(** * Dispatch: the per-project state machine, the review loop, the cycle
    scheduler and the reply router of src/src/index.js, with the
    collaborators they call (src/src/project/analyzer.js for reviewWork,
    src/src/admin/server.js for the project store, src/src/messaging/slack.js
    for messaging) as a shallow embedding in a state-and-exception monad. *)

From Stdlib Require Import String Ascii List ZArith Bool Lia.
Import ListNotations.
Open Scope string_scope.

Module Dispatch.

(** ** Data model (src/src/utils/schemas.js, index.js) *)

(** [validateProjectState] accepts exactly these four status strings. *)
Inductive Status := Active | Paused | Completed | WaitingInput.

Definition status_eqb (a b : Status) : bool :=
  match a, b with
  | Active, Active | Paused, Paused | Completed, Completed
  | WaitingInput, WaitingInput => true
  | _, _ => false
  end.

(** [state.inProgress = { task, startedAt, assignedTo }] *)
Record TaskRef := mkTaskRef { ip_task : string; startedAt : Z; assignedTo : string }.

(** The entry pushed on [state.completed]; [iteration] is [undefined]
    (here [None]) unless [maxIterations > 1]. *)
Record TaskRecord := mkTaskRecord {
  tr_task : string; completedAt : Z; tr_commitHash : string;
  tr_revisions : nat; tr_iteration : option nat }.

Record ProjectContext := mkContext {
  techStack : list string; preferences : list string; gregAvailability : string }.

(** A project record.  Nullable or optional strings ([gregDirection],
    commit hashes) are strings with [""] for the falsy values; the numeric
    fields [timeBudget] and [maxIterations] are [0] when absent, which is
    what [|| 0] and [|| 1] in processProject read them as.  [blockers] is
    left out: no function modelled here reads or writes it. *)
Record ProjectState := mkState {
  projectId : string; name : string; repoPath : string; currentGoal : string;
  status : Status; completed : list TaskRecord; inProgress : option TaskRef;
  gregDirection : string; context : ProjectContext;
  timeBudget : nat; maxIterations : nat; lastChecked : Z; lastActivity : Z }.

::::::

▶ **Goal of the exercise**:
Task for the records above: copy every line in which the word "strings" occurs.

▶ **Answer to this problem**:
(** [validateProjectState] accepts exactly these four status strings. *)
(** A project record.  Nullable or optional strings ([gregDirection],
    commit hashes) are strings with [""] for the falsy values; the numeric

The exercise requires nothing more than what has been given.